Endornaviruses are known to be unconventional viruses: no evidence of cell-to-cell movement; the dsRNA occurs in every tissue and at every developmental stage at relatively consistent concentrations [2, 8]. Although the dsRNA is found in the cytoplasm of host cells, it is transmitted very efficiently (> 98%) to progeny plants via pollen and ova [2]. Recently, Hao et al. [9] demonstrated endornavirus ability for horizontal transmission between hosts in necrotrophic fungus Botrytis cinerea. Endornaviruses have been reported to infect economically important crops such as avocado, barley, bell pepper, common bean, fava bean, melon, and rice, except for isolates of Vicia faba endornavirus [5] their overall effect on plants is not known.

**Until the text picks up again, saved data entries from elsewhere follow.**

(* @ arm7tdmi.cpp:539-547 multiply_cycle_estimate *)
Definition multiply_cycle_estimate (accumulate_or_long long_accumulate : bool)
    : ArmCycleEstimate :=
  mkArmCycleEstimate 1 0
    (if accumulate_or_long then (if long_accumulate then 2 else 1) else 0) true.

(* @ arm7tdmi.cpp:2093-2141 Arm7tdmi::estimate_arm_cycles *)
Definition estimate_arm_cycles (instruction : Z) : option ArmCycleEstimate :=
  if can_decode_software_interrupt instruction then Some branch_cycle_estimate
  else if can_decode_swap instruction then Some (mkArmCycleEstimate 0 2 1 false)
  else if can_decode_psr_transfer instruction then Some (mkArmCycleEstimate 1 0 0 false)
  else if can_decode_branch instruction then Some branch_cycle_estimate
  else if can_decode_branch_exchange instruction then Some branch_cycle_estimate
  else if can_decode_multiply_long instruction then
    Some (multiply_cycle_estimate true (bit instruction 21))
  else if can_decode_multiply instruction then
    Some (multiply_cycle_estimate (bit instruction 21) false)
  else if can_decode_block_data_transfer instruction then
    Some (block_transfer_cycle_estimate instruction)
  else if can_decode_single_data_transfer_immediate instruction ||
          can_decode_single_data_transfer_register instruction ||
          can_decode_halfword_data_transfer_immediate instruction ||
          can_decode_halfword_data_transfer_register instruction
  then Some (single_transfer_cycle_estimate instruction)
  else if can_decode_data_processing_immediate instruction ||
          can_decode_data_processing_register_shift instruction
  then Some (data_processing_cycle_estimate instruction)
  else None.
(* @ core_scheduler.cpp:1388-1426 CoreScheduler::load_state *)
Definition load_state (state : CoreSchedulerState) (s : CoreScheduler) : CoreScheduler :=
  mkCoreScheduler (bios_ s) (io_ s) (waitcnt_ s) (st_scheduler_cycles state) (st_halted state)
    (st_last_fetch_address state) (st_last_fetch_width_bytes state) (st_last_fetch_window state)
    (st_prefetch_buffer_halfwords state) (st_suppress_next_game_pak_prefetch state)
    (st_recover_next_game_pak_data_fetch state)
    (st_suppress_next_thumb_prefetch_execute_bubble state)
    (st_previous_thumb_internal_load state) (st_last_waitcnt_control state)
    (st_hle_irq_return_lr state) (st_hle_irq_saved_registers state)
    (st_hle_irq_reentry_dispatch_pending state) (st_hle_irq_return_latency_pending state)
    (st_hle_irq_post_return_latency_armed state) (st_hle_irq_post_return_dispatch_pending state)
    (st_hle_irq_chained_post_return_dispatch_pending state)
    (st_hle_irq_chained_post_return_data_dispatch_pending state)
    (st_hle_irq_chained_post_return_spaced_data_dispatch_pending state)
    (st_hle_irq_long_timer_chained_return_pending state)
    (st_hle_irq_slow_timer0_return_pending state) (st_hle_irq_post_return_chain_active state)
    (st_hle_irq_chained_spaced_data_service_count state) (st_auto_irq_line_high state)
    (st_auto_irq_latency_cycles state) (st_timer_io_access_gap_cycles state)
    (st_thumb_misfetch_recovery_count state) (st_hle_irq_outer_frames state)
    (st_hle_work_frames state) (scanline_observer_ s) (observed_scanlines_ s).

(* @ core_scheduler.cpp:1339-1366 CoreScheduler::reset_scheduler_cycles *)
Definition reset_scheduler_cycles (s : CoreScheduler) : CoreScheduler :=
  let s := s <| scheduler_cycles_ := 0 |> <| halted_ := false |>
             <| hle_irq_return_lr_ := None |> <| hle_irq_saved_registers_ := None |>
             <| hle_irq_outer_frames_ := [] |> <| hle_work_frames_ := [] |>
             <| hle_irq_reentry_dispatch_pending_ := false |>
             <| hle_irq_return_latency_pending_ := false |>
             <| hle_irq_post_return_latency_armed_ := false |>
             <| hle_irq_post_return_dispatch_pending_ := false |>
             <| hle_irq_chained_post_return_dispatch_pending_ := false |>
             <| hle_irq_chained_post_return_data_dispatch_pending_ := false |>
             <| hle_irq_chained_post_return_spaced_data_dispatch_pending_ := false |>
             <| hle_irq_long_timer_chained_return_pending_ := false |>
             <| hle_irq_slow_timer0_return_pending_ := false |>
             <| hle_irq_post_return_chain_active_ := false |>
             <| hle_irq_chained_spaced_data_service_count_ := 0 |> in
  let s := reset_fetch_timing_sequence (reset_auto_irq_latency s) in
  s <| last_waitcnt_control_ := None |> <| suppress_next_game_pak_prefetch_ := false |>
    <| recover_next_game_pak_data_fetch_ := false |>
    <| suppress_next_thumb_prefetch_execute_bubble_ := false |>
    <| previous_thumb_internal_load_ := false |>
    <| timer_io_access_gap_cycles_ := 0 |> <| thumb_misfetch_recovery_count_ := 0 |>.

Next-generation sequencing (NGS) techniques are transforming the study of viruses and opening a new path for viral discovery [10]. Consequently, knowledge of endornaviruses has been expanding [11, 12]. The aim of the present study is to describe the completely sequenced genomes of two Cucumis melo endornavirus (CmEV) strains, which were identified during an NGS investigation conducted using human stool samples collected in Brazil. CmEV was recently reported in Cucumis melo in the USA (CL-01) [8] and South Korea (SJ1) and is being considered as a possible novel species in the genus Endornavirus. Currently, only two complete genome sequences (CL-01 and SJ1 strains) and three partial sequences of CmEV are available in the GenBank database.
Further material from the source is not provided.